What Do Dyson Hair Dryers and Vacuum Cleaners Have in Common With EVs? An e-Bike Leave a comment

Ok, to say that this e-bike design is inspired by vacuum cleaners may be a bit much. Still, the Dyson Urban Bike, as its been dubbed by its creator, is an e-bike design that takes inspiration from Britain’s famed household appliance manufacturer.

Even though Dyson doesn’t have any actual involvement in this project, Philipp Seißler, an industrial designer from Berlin, Germany, decided to follow the design philosophy of the famed manufacturer to create a sleek e-bike that has the potential to make it into the real deal.

The personal project revolves around an idea that Dyson has expressed in the past: creating an EV suitable for urban mobility, although that vehicle was an actual car. It’s possible you may have heard of that venture if you follow autoevolution, but the Dyson Automotive team abandoned that project as they stated it wasn’t commercially viable.
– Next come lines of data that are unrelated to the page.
(** * Properties *)

(** ** Truth values and [or] *)

Lemma truthy_por {A B} `{!Truthy A, !Truthy B} (a : A) (b : B) :
  truthy (a `or` b) = truthy a || truthy b.
Proof.
  unfold por. destruct (truthy a) eqn:Ha; simpl.
  - exact Ha.
  - reflexivity.
Qed.

Lemma truthy_list_nonempty {A} (l : list A) : truthy l = true ↔ l ≠ [].
Proof. destruct l; simpl; split; intros; done. Qed.

(** ** Lists *)

Lemma head_filter_Some {A} (P : A → Prop) `{!∀ x, Decision (P x)}
  (l : list A) (x : A) :
  head (filter P l) = Some x ↔
  ∃ before after, l = before ++ x :: after ∧ P x ∧ Forall (λ y, ¬ P y) before.
Proof.
  induction l as [|y l IH]; simpl.
  - split; [done|]. intros (before & after & Heq & _).
    by destruct before.
  - rewrite filter_cons. destruct (decide (P y)) as [Hy|Hy]; simpl.
    + split.
      * intros [= ->]. by exists [], l.
      * intros (before & after & Heq & Hx & Hb).
        destruct before as [|z before]; simplify_eq/=; [done|].
        by apply Forall_cons in Hb as [? _].
    + rewrite IH. split.
      * intros (before & after & -> & Hx & Hb).
        exists (y :: before), after. by repeat constructor.
      * intros (before & after & Heq & Hx & Hb).
        destruct before as [|z before]; simplify_eq/=; [done|].
        apply Forall_cons in Hb as [_ Hb]. by exists before, after.
Qed.

Lemma head_filter_None {A} (P : A → Prop) `{!∀ x, Decision (P x)}
  (l : list A) :
  head (filter P l) = None ↔ Forall (λ y, ¬ P y) l.
Proof.
  induction l as [|y l IH]; simpl.
  - split; [constructor|done].
  - rewrite filter_cons. destruct (decide (P y)) as [Hy|Hy]; simpl.
    + split; [done|]. intros Hall. by apply Forall_cons in Hall as [? _].
    + rewrite IH. split.
      * by constructor.
      * intros Hall. by apply Forall_cons in Hall as [_ ?].
Qed.

(** ** The derived booleans *)

Section derived.
Context `{!ModelSchema}.

(** The triggers that [should_create_new_version] looks at. *)
Lemma should_create_new_version_truthy (self : ModelInfo) :
  truthy (should_create_new_version self) = true ↔
  should_upload_all_files (flags self) = true
  ∨ changed_or_new_files (file_changes self) ≠ []
  ∨ truthy (get_value self VERSION_KEY [MEMORY_KEY]) = true
  ∨ truthy (get_value self VERSION_KEY [REPLICAS_KEY]) = true.
Proof.
  unfold should_create_new_version.
  rewrite !truthy_por, !orb_true_iff, truthy_list_nonempty.
  reflexivity.
Qed.

(** [deleted_file_ids] is not read by [should_create_new_version]. *)
Lemma should_create_new_version_deleted_irrelevant
  (self : ModelInfo) (ids : list string) :
  should_create_new_version
    (mkModelInfo (_yaml_filepath self) (_model_path self) (_metadata self)
       (_model_file_paths self) (extend_deleted (file_changes self) ids)
       (flags self))
  = should_create_new_version self.
Proof. reflexivity. Qed.

(** C1: [should_create_new_version] is claimed to hold as soon as
    [deleted_file_ids] is not empty.  On a record whose only non-default
    field is [deleted_file_ids = ["f1"]] (no flag, no changed file, empty
    metadata) the code gives a false value: the deleted identifiers are not
    among the operands of its [or]. *)
Theorem should_create_new_version_deleted_only
  (yaml_filepath model_path : Path) :
  let self :=
    mkModelInfo yaml_filepath model_path ∅ []
      (extend_deleted FileChanges_init ["f1"]) Flags_init in
  deleted_file_ids (file_changes self) = ["f1"]
  ∧ truthy (should_create_new_version self) = false.
Proof. split; reflexivity. Qed.

(** C8: [is_affected_by_commit] is true exactly when
    [should_create_new_version] is true or the flag [should_update_settings]
    is set. *)
Theorem is_affected_by_commit_iff (self : ModelInfo) :
  truthy (is_affected_by_commit self) = true ↔
  truthy (should_create_new_version self) = true
  ∨ should_update_settings (flags self) = true.
Proof.
  unfold is_affected_by_commit.
  rewrite truthy_por, orb_true_iff. reflexivity.
Qed.

(** C5: [should_run_test] is true exactly when the metadata has a "test"
    section whose "skip" entry is not truthy.  It is false without the
    "test" key, false for [{"test": {"skip": true}}] and true for
    [{"test": {}}]. *)
Theorem should_run_test_iff (self : ModelInfo) :
  (should_run_test self = true ↔
   ∃ section, metadata self !! TEST_KEY = Some section
     ∧ truthy (lookup_chain section [TEST_SKIP_KEY]) = false)
  ∧ (metadata self !! TEST_KEY = None → should_run_test self = false)
  ∧ (∀ y r d fc fl,
       should_run_test
         (mkModelInfo y r {[ TEST_KEY := VDict {[ TEST_SKIP_KEY := VBool true ]} ]}
            d fc fl) = false)
  ∧ (∀ y r d fc fl,
       should_run_test (mkModelInfo y r {[ TEST_KEY := VDict ∅ ]} d fc fl)
       = true).
Proof.
  assert (∀ s : ModelInfo,
    should_run_test s =
    match metadata s !! TEST_KEY with
    | Some section => negb (truthy (lookup_chain section [TEST_SKIP_KEY]))
    | None => false
    end) as Hrun.
  { intros s. unfold should_run_test, get_value, ModelSchema_get_value.
    cbn [lookup_chain].
    destruct (metadata s !! TEST_KEY) as [section|] eqn:Hsec.
    - rewrite bool_decide_eq_true_2; [done|].
      apply elem_of_dom. by exists section.
    - rewrite bool_decide_eq_false_2; [done|].
      by apply not_elem_of_dom. }
  repeat split.
  - rewrite Hrun. destruct (metadata self !! TEST_KEY) as [section|]; [|done].
    intros Hn. exists section. split; [done|]. by apply negb_true_iff.
  - intros (section & Hsec & Hskip). rewrite Hrun, Hsec.
    by apply negb_true_iff.
  - intros Hnone. by rewrite Hrun, Hnone.
  - intros. rewrite Hrun. unfold metadata; simpl.
    rewrite lookup_singleton_eq. cbn [lookup_chain].
    by rewrite lookup_singleton_eq.
  - intros. rewrite Hrun. unfold metadata; simpl.
    rewrite lookup_singleton_eq. cbn [lookup_chain].
    by rewrite lookup_empty.
Qed.

End derived.

(** ** Metadata lookups *)

Lemma lookup_chain_missing (v : value) (keys : list string) :
  chain_missing v keys = true → lookup_chain v keys = VNone.
Proof.
  revert v. induction keys as [|k keys IH]; intros v; simpl.
  - discriminate.
  - destruct v as [| | | | |d]; try reflexivity.
    destruct (d !! k) as [v'|]; [apply IH|reflexivity].
Qed.

Section lookups.
Context `{!ModelSchema}.

(** C6: [get_value] and [get_settings_value] give [None] whenever a key of
    the chain is missing, and a missing key never makes them raise (they are
    total functions into the values);  [get_settings_value] is the lookup of
    the same chain below the top-level settings key. *)
Theorem get_value_missing_key
  (self : ModelInfo) (key : string) (sub_keys : list string) :
  (chain_missing (VDict (metadata self)) (key :: sub_keys) = true →
   get_value self key sub_keys = VNone)
  ∧ (chain_missing (VDict (metadata self))
       (SETTINGS_SECTION_KEY :: key :: sub_keys) = true →
     get_settings_value self key sub_keys = VNone)
  ∧ get_settings_value self key sub_keys
    = lookup_chain (get_value self SETTINGS_SECTION_KEY []) (key :: sub_keys).
Proof.
  unfold get_settings_value, get_value, ModelSchema_get_value.
  split; [|split].
  - apply lookup_chain_missing.
  - apply lookup_chain_missing.
  - cbn [lookup_chain].
    destruct (metadata self !! SETTINGS_SECTION_KEY) as [section|]; reflexivity.
Qed.

End lookups.

(** ** The main program *)

(** C7: [main_program_filepath] gives the first descriptor, in the iteration
    order of the dictionary, whose name is "custom.py", and [None] when
    there is none;  [main_program_exists] is false on an empty file set and
    true exactly when some tracked file has that name. *)
Theorem main_program_filepath_first (self : ModelInfo) :
  (∀ p, main_program_filepath self = Some p ↔
     ∃ before k after,
       dict_items (model_file_paths self) = before ++ (k, p) :: after
       ∧ name p = "custom.py"
       ∧ Forall (λ kp, name kp.2 ≠ "custom.py") before)
  ∧ (main_program_filepath self = None ↔
     Forall (λ kp, name kp.2 ≠ "custom.py")
       (dict_items (model_file_paths self)))
  ∧ (∀ y r md fc fl, main_program_exists (mkModelInfo y r md [] fc fl) = false)
  ∧ (main_program_exists self = true ↔
     Exists (λ kp, name kp.2 = "custom.py")
       (dict_items (model_file_paths self))).
Proof.
  unfold main_program_exists, main_program_filepath, dict_items.
  generalize (model_file_paths self). intros d.
  split; [|split; [|split]].
  - intros p. rewrite head_filter_Some. split.
    + intros (before & after & Heq & Hp & Hb).
      apply fmap_app_inv in Heq as (b' & rest & -> & Hrest & ->).
      symmetry in Hrest.
      apply fmap_cons_inv in Hrest as ([k p'] & a' & -> & -> & ->).
      exists b', k, a'. split; [done|]. split; [done|].
      rewrite Forall_forall in Hb. apply Forall_forall.
      intros kp Hin. apply Hb, list_elem_of_fmap. by exists kp.
    + intros (before & k & after & -> & Hp & Hb).
      exists (before.*2), (after.*2). rewrite fmap_app, fmap_cons.
      split; [done|]. split; [done|].
      rewrite Forall_forall in Hb. apply Forall_forall.
      intros q (kp & -> & Hin)%list_elem_of_fmap. by apply Hb.
  - rewrite head_filter_None, Forall_fmap. reflexivity.
  - intros. reflexivity.
  - rewrite bool_decide_eq_true. split.
    + intros Hne.
      destruct (head (filter (λ p, name p = "custom.py") d.*2)) as [p|] eqn:Hh;
        [|done].
      apply head_filter_Some in Hh as (before & after & Heq & Hp & _).
      assert (p ∈ d.*2) as (kp & -> & Hin)%list_elem_of_fmap.
      { rewrite Heq. apply elem_of_app. right. by left. }
      apply Exists_exists. by exists kp.
    + intros (kp & Hin & Hn)%Exists_exists Hnone.
      apply head_filter_None in Hnone. rewrite Forall_forall in Hnone.
      apply (Hnone kp.2); [|done]. apply list_elem_of_fmap. by exists kp.
Qed.

(** ** File changes *)

Lemma FileChanges_do_prefix (self : FileChanges) (c : FileChanges_call) :
  changed_or_new_files self `prefix_of`
    changed_or_new_files (FileChanges_do self c)
  ∧ deleted_file_ids self `prefix_of` deleted_file_ids (FileChanges_do self c).
Proof.
  destruct c as [p|l]; simpl; split; try done; by apply prefix_app_r.
Qed.

(** C9: [add_changed] puts the descriptor at the end of
    [changed_or_new_files], whether or not it is already there, and leaves
    [deleted_file_ids] as it is;  [extend_deleted] puts the identifiers, in
    their order, at the end of [deleted_file_ids] and leaves
    [changed_or_new_files] as it is;  after any run of these calls both lists
    still start with what they held before. *)
Theorem FileChanges_append_only (self : FileChanges) :
  (∀ d,
     changed_or_new_files (add_changed self d)
     = changed_or_new_files self ++ [d]
     ∧ changed_or_new_files (add_changed (add_changed self d) d)
       = changed_or_new_files self ++ [d; d]
     ∧ deleted_file_ids (add_changed self d) = deleted_file_ids self)
  ∧ (∀ L,
       deleted_file_ids (extend_deleted self L) = deleted_file_ids self ++ L
       ∧ changed_or_new_files (extend_deleted self L)
         = changed_or_new_files self)
  ∧ (∀ calls,
       changed_or_new_files self `prefix_of`
         changed_or_new_files (FileChanges_run self calls)
       ∧ deleted_file_ids self `prefix_of`
           deleted_file_ids (FileChanges_run self calls)).
Proof.
  split; [|split].
  - intros d. simpl. by rewrite <-app_assoc.
  - intros L. by simpl.
  - intros calls. revert self. unfold FileChanges_run.
    induction calls as [|c calls IH]; intros self; simpl.
    + done.
    + destruct (IH (FileChanges_do self c)) as [Hc Hd].
      destruct (FileChanges_do_prefix self c) as [Hc' Hd'].
      split; [by trans (changed_or_new_files (FileChanges_do self c))
             |by trans (deleted_file_ids (FileChanges_do self c))].
Qed.

(** ** Ordered dictionaries *)

Section dict_facts.
Context {K V : Type} `{!EqDecision K}.
Implicit Types (d : dict K V) (k : K) (v : V).

Lemma dict_get_set_eq d k v : dict_get (dict_set d k v) k = Some v.
Proof.
  induction d as [|[k' v'] d IH]; simpl.
  - by rewrite decide_True.
  - destruct (decide (k' = k)) as [->|Hne]; simpl.
    + by rewrite decide_True.
    + by rewrite decide_False.
Qed.

Lemma dict_get_set_ne d k k' v :
  k ≠ k' → dict_get (dict_set d k v) k' = dict_get d k'.
Proof.
  intros Hne. induction d as [|[k0 v0] d IH]; simpl.
  - by rewrite decide_False.
  - destruct (decide (k0 = k)) as [->|Hne0]; simpl.
    + by rewrite !decide_False.
    + by rewrite IH.
Qed.

Lemma dict_keys_set d k v :
  dict_keys (dict_set d k v)
  = if decide (k ∈ dict_keys d) then dict_keys d else dict_keys d ++ [k].
Proof.
  unfold dict_keys. induction d as [|[k' v'] d IH].
  - cbn [dict_set fmap list_fmap fst].
    destruct (decide (k ∈ [])) as [Hin|_]; [|done].
    by apply elem_of_nil in Hin.
  - cbn [dict_set]. destruct (decide (k' = k)) as [->|Hne].
    + rewrite !fmap_cons. cbn [fst].
      destruct (decide (k ∈ k :: d.*1)) as [_|Hnin]; [done|].
      destruct Hnin. by left.
    + rewrite !fmap_cons, IH. cbn [fst].
      destruct (decide (k ∈ d.*1)) as [Hin|Hnin];
        destruct (decide (k ∈ k' :: d.*1)) as [Hin'|Hnin']; try done.
      * destruct Hnin'. by right.
      * apply elem_of_cons in Hin' as [?|?]; congruence.
Qed.

Lemma dict_keys_set_elem d k v k' :
  k' ∈ dict_keys (dict_set d k v) ↔ k' = k ∨ k' ∈ dict_keys d.
Proof.
  rewrite dict_keys_set. destruct (decide (k ∈ dict_keys d)).
  - split; [by right|]. by intros [->|?].
  - rewrite elem_of_app, list_elem_of_singleton. tauto.
Qed.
With the idea of following through with a Dyson-branded EV, this concept was born. Sure, it may not be a car, but a design like this may have been one way Dyson could have approached the electric revolution. Everyone understands that the automotive industry is where big money is, but to go from producing vacuum cleaners and hairdryers to EVs that can rival automakers the likes of Tesla and Rimac is by no means an easy feat.

Now, the Urban Bike does look a bit different than most other bikes you may be used to in that the frame design includes several tweaks rarely seen on a bicycle. The first discerning feature is a huge bend in the top tube that causes it to drop before the seat tube and eventually progress into becoming the seat stay.

This design makes the seat tube position appear to be off, but if you look at the head tube angle in comparison, you’ll notice that the geometry is quite normal and settles the rider into a classic position.

You can deduce that this bike is clearly meant to be driven on city streets as no suspension on the fork or frame is visible. Only the tires are to provide any vibrational attenuation. Maybe, just maybe, there’s a suspension in the seat tube.

At the rear of the bike, you can see a massive rear hub motor. The last time I saw a rear hub motor of this size was on the Super Soco TC moped, and that little trinket can hit speed upwards of 90 kph (56 mph). Even though the designer states nothing about the power of this motor, that sort of speed is surely not safe on a bicycle—unless you’re wearing one of those new inflatable airbag vests everyone’s talking about.

Philipp does seem to be up to date with e-bike design as this concept is to be driven by something very similar to a Gates Carbon drivetrain, including a single-speed setup with a toothed belt; classic Gates. As for the battery of the bike, no mention is made where it could be hidden, but charging does offer a clue.

One charging method allows the rider to detach the headlight, which can be used as a plugin for any classic outlet in your home or office; the second method recharges the battery wirelessly via a special wall-mounted bike rack. This last feature hints that the battery could be hidden in the top tube, but the designer doesn’t reveal if this is true.

Completed with internal cable routing and disc brakes, this Dyson Urban Bike comes a long way from vacuum cleaners and air filters and makes an effort to integrate into the current EV revolution. That said, my instincts tell me that we may never see this design become a reality.